= Second unit =

Filmmaking team

A second unit is a discrete team of filmmakers tasked with filming shots or sequences of a production, separate from the main or "first" unit. The second unit often shoots simultaneously with the other unit or units, allowing the filming stage of production to be completed faster.

==Function==
The functions of the second unit vary, but typically the first unit films the key face-to-face drama between the principal actors. Two frequent ways a second unit is used are:
- Action sequences: Action sequences are often filmed in discrete locations, using stunt performers rather than the principal cast, and requiring significantly different filming arrangements than ordinary scenes. Therefore, they are an opportunity for second-unit shooting.
- "Pick-ups": After the main unit has finished on a set or location, there may be shots that require some or all of this setting as background but that do not require the principal actors. The shots may include close-ups, inserts, cutaways, and establishing shots.

In both of these scenarios, the purpose of the second unit is to make the most efficient use of some of the resources that are expensive or scarce in film production: actors' and directors' shooting time, sound stage usage, and the cost of sets which may have been built on stages.

The work of second units should not be confused with multiple-camera setups, where several cameras film the same scene simultaneously. Large productions may have multiple second units. Although filmmakers may refer to having "three or four units working", each unit would be called an "additional second unit"; usually, none would be described as the third or fourth unit.

==Directors==
The second unit has its own director and cinematographer. A key skill for a second unit director is to follow the style set by the film's primary director. Peter MacDonald, who has directed second unit on multiple films, has said, "The most important thing about any second unit is that you can't tell the difference between the second unit and the first unit. It must have the stamp of the first unit, both in photography and the style of direction... You try to copy what the first unit does as much as possible.
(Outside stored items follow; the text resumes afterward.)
Lemma workflow_config_logging_calls_witness :
  exists env_str,
    Example.fs !! "parsl.env" = Some env_str /\
    emitted (Workflow.workflow_config Example.address_by_interface "biocomp"
               Workflow.default_partition Workflow.default_nodes
               Workflow.default_cores_per_node Workflow.default_walltime
               Workflow.default_interval Workflow.default_monitor Example.fs) =
    [Workflow.set_stream_logger parsl.ERROR;
     Workflow.set_file_logger ("biocomp" +:+ "_script.output") parsl.DEBUG;
     Workflow.logging_info "Configuring Parsl Workflow Infrastructure";
     Workflow.logging_info ("Task Environment " +:+ env_str)].
Proof.
  eapply (workflow_config_logging_calls Example.address_by_interface "biocomp"
            Workflow.default_partition Workflow.default_nodes
            Workflow.default_cores_per_node Workflow.default_walltime
            Workflow.default_interval Workflow.default_monitor Example.fs).
  reflexivity.
Defined.

Lemma workflow_config_launcher_cores_witness :
  exists cfg,
    value (Workflow.workflow_config Example.address_by_interface "biocomp"
             Workflow.default_partition Workflow.default_nodes
             [48; 24; 12; 6]%Z Workflow.default_walltime
             Workflow.default_interval Workflow.default_monitor Example.fs)
      = Returned cfg /\
    forall ex, ex ∈ parsl.executors cfg ->
      parsl.overrides (parsl.launcher (parsl.provider ex)) =
      "-c " +:+ Workflow.str (parsl.max_workers ex).
Proof.
  eexists. split; [reflexivity|].
  apply (workflow_config_launcher_cores Example.address_by_interface "biocomp"
           Workflow.default_partition Workflow.default_nodes
           [48; 24; 12; 6]%Z Workflow.default_walltime
           Workflow.default_interval Workflow.default_monitor Example.fs).
  reflexivity.
Defined.

Lemma workflow_config_labels_witness :
  exists cfg,
    value (Workflow.workflow_config Example.address_by_interface "biocomp"
             Workflow.default_partition Workflow.default_nodes
             Workflow.default_cores_per_node Workflow.default_walltime
             Workflow.default_interval Workflow.default_monitor Example.fs)
      = Returned cfg /\
    map parsl.label (parsl.executors cfg) =
      ["single_thread"; "raxml"; "snaq"; "snaq_l"] /\
    NoDup (map parsl.label (parsl.executors cfg)).
Proof.
  eexists. split; [reflexivity|].
  apply (workflow_config_labels Example.address_by_interface "biocomp"
           Workflow.default_partition Workflow.default_nodes
           Workflow.default_cores_per_node Workflow.default_walltime
           Workflow.default_interval Workflow.default_monitor Example.fs).
  reflexivity.
Defined.

Lemma workflow_config_one_block_witness :
  exists cfg,
    value (Workflow.workflow_config Example.address_by_interface "biocomp"
             Workflow.default_partition Workflow.default_nodes
             Workflow.default_cores_per_node Workflow.default_walltime
             Workflow.default_interval Workflow.default_monitor Example.fs)
      = Returned cfg /\
    parsl.strategy cfg = None /\
    forall ex, ex ∈ parsl.executors cfg ->
      parsl.init_blocks (parsl.provider ex) = 1%Z /\
      parsl.max_blocks (parsl.provider ex) = 1%Z /\
      parsl.parallelism (parsl.provider ex) = 1%Z.
Proof.
  eexists. split; [reflexivity|].
  apply (workflow_config_one_block Example.address_by_interface "biocomp"
           Workflow.default_partition Workflow.default_nodes
           Workflow.default_cores_per_node Workflow.default_walltime
           Workflow.default_interval Workflow.default_monitor Example.fs).
  reflexivity.
Defined.

Lemma workflow_config_executors_independent_witness :
  exists cfg cfg',
    value (Workflow.workflow_config Example.address_by_interface "biocomp"
             Workflow.default_partition Workflow.default_nodes
             Workflow.default_cores_per_node Workflow.default_walltime
             Workflow.default_interval Workflow.default_monitor Example.fs)
      = Returned cfg /\
    value (Workflow.workflow_config Example.address_by_interface "other"
             Workflow.default_partition Workflow.default_nodes
             Workflow.default_cores_per_node Workflow.default_walltime
             5%Z true Example.fs)
      = Returned cfg' /\
    parsl.executors cfg' = parsl.executors cfg.
Proof.
  eexists. eexists. split; [reflexivity|]. split; [reflexivity|].
  apply (workflow_config_executors_independent
           Example.address_by_interface "biocomp" "other"
           Workflow.default_partition Workflow.default_nodes
           Workflow.default_cores_per_node Workflow.default_walltime
           Workflow.default_interval 5%Z Workflow.default_monitor true
           Example.fs);
    reflexivity.
Defined.

Lemma workflow_config_hub_witness :
  exists cfg hub,
    value (Workflow.workflow_config Example.address_by_interface "biocomp"
             Workflow.default_partition Workflow.default_nodes
             Workflow.default_cores_per_node Workflow.default_walltime
             Workflow.default_interval true Example.fs)
      = Returned cfg /\
    parsl.monitoring cfg = Some hub /\
    parsl.workflow_name hub = "biocomp" /\
    parsl.hub_address hub = Example.address_by_interface "ib0" /\
    parsl.hub_port hub = 60001%Z /\
    forall ex, ex ∈ parsl.executors cfg ->
      parsl.address ex = parsl.hub_address hub /\
      ((parsl.interchange_port_range ex).1 < (parsl.interchange_port_range ex).2
       < parsl.hub_port hub)%Z.
Proof.
  destruct (workflow_config_hub Example.address_by_interface "biocomp"
              Workflow.default_partition Workflow.default_nodes
              Workflow.default_cores_per_node Workflow.default_walltime
              Workflow.default_interval Example.fs _ ltac:(reflexivity))
    as (hub & Hhub).
  eexists. exists hub. split; [reflexivity|exact Hhub].
Defined.


Lemma wait_for_all_never_fetches_witness :
  value (Workflow.wait_for_all 7 [Clock.failing 0 "E1"; Clock.stuck] 10%N 0%N)
  = OutOfFuel /\
  Forall (fun ev => Workflow.is_call_result ev = false)
    (emitted (Workflow.wait_for_all 7 [Clock.failing 0 "E1"; Clock.stuck]
                10%N 0%N)).
Proof.
  apply (wait_for_all_never_fetches [Clock.failing 0 "E1"; Clock.stuck]
           10%N 0%N Clock.stuck).
  - apply list_elem_of_further, list_elem_of_here.
  - intros now. reflexivity.
Defined.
You mustn't be on an ego trip and try to do your own style, because your material has to cut into theirs and it mustn't jar, it must fit in exactly so no-one can tell the difference." Brett Ratner, commenting about Conrad E. Palmisano, who directed second unit for him on multiple occasions said, "He has the understanding of what it takes to create a great action sequence and never deviate from the story or the tone of the film."

Occasionally, some second unit directors work with certain directors on several projects like Allan L. Graf, who directed second unit for Walter Hill on several of his films, as well as Eric B. Schwab working with Brian De Palma on his films. Certain films also may have more than one second unit director. Examples include The Departed, Superman Returns, The Expendables, Spider-Man, Spider-Man 2, Spider-Man 3, X-Men: The Last Stand, X-Men: First Class, Captain America: Civil War, Blade: Trinity, Transformers: The Last Knight, Cowboys & Aliens, Minority Report, and Bad Boys For Life.

Christopher Nolan, Quentin Tarantino, Paul Thomas Anderson, Mike Judge, and Stephen Hopkins are among directors who do not use second units in their films. Sometimes, if a film has no second unit, another person will only direct a sequence. An example is Robert Shaye, who directed the melting staircase sequence of Wes Craven’s A Nightmare on Elm Street, which he produced, as well as having two uncredited voice roles as the television newsreader and the KRGR radio broadcaster. Occasionally, there is an uncredited co-director on a project, for example in Up in Smoke, where Tommy Chong, in addition to co-writing and co-starring in the film, co-directed the film uncredited alongside Lou Adler. That also happened with George Lucas, who directed the Vietnam War scenes in More American Graffiti for Bill L. Norton and directed reshoots on Red Tails for Anthony Hemingway, in addition to serving as executive producer. Sometimes, actors get a start serving as second unit director, like Danny McBride, who served as second unit director for David Gordon Green on George Washington, before making his acting debut in Green’s next film, All the Real Girls.

There have been times when the stunt coordinator is not the second unit director. An example is John A. Stoneham, Jr. He served as stunt coordinator on Four Brothers, Shooter, Dawn of the Dead, and Total Recall, but Doug R. Coleman, Jeff Habberstad, Clay Staub, and Spiro Razatos respectively, directed second unit as opposed to Stoneham, Jr. Stoneham, Jr. served as stunt coordinator on Mean Girls, Bridesmaids, and Super 8, but no second unit was used during the filming on any of the three films.

Because second units often film scenes with stunts and special effects in action movies, the jobs of stunt coordinator and visual effects supervisor often get combined with that of the second unit director. Unlike an assistant director, who is second-in-command to the main director, a second unit director operates independently. Thus working as a second unit director can be a stepping stone for aspiring directors to gain experience. Other times, directors may return to predominantly working as second unit directors for the remainder of their careers.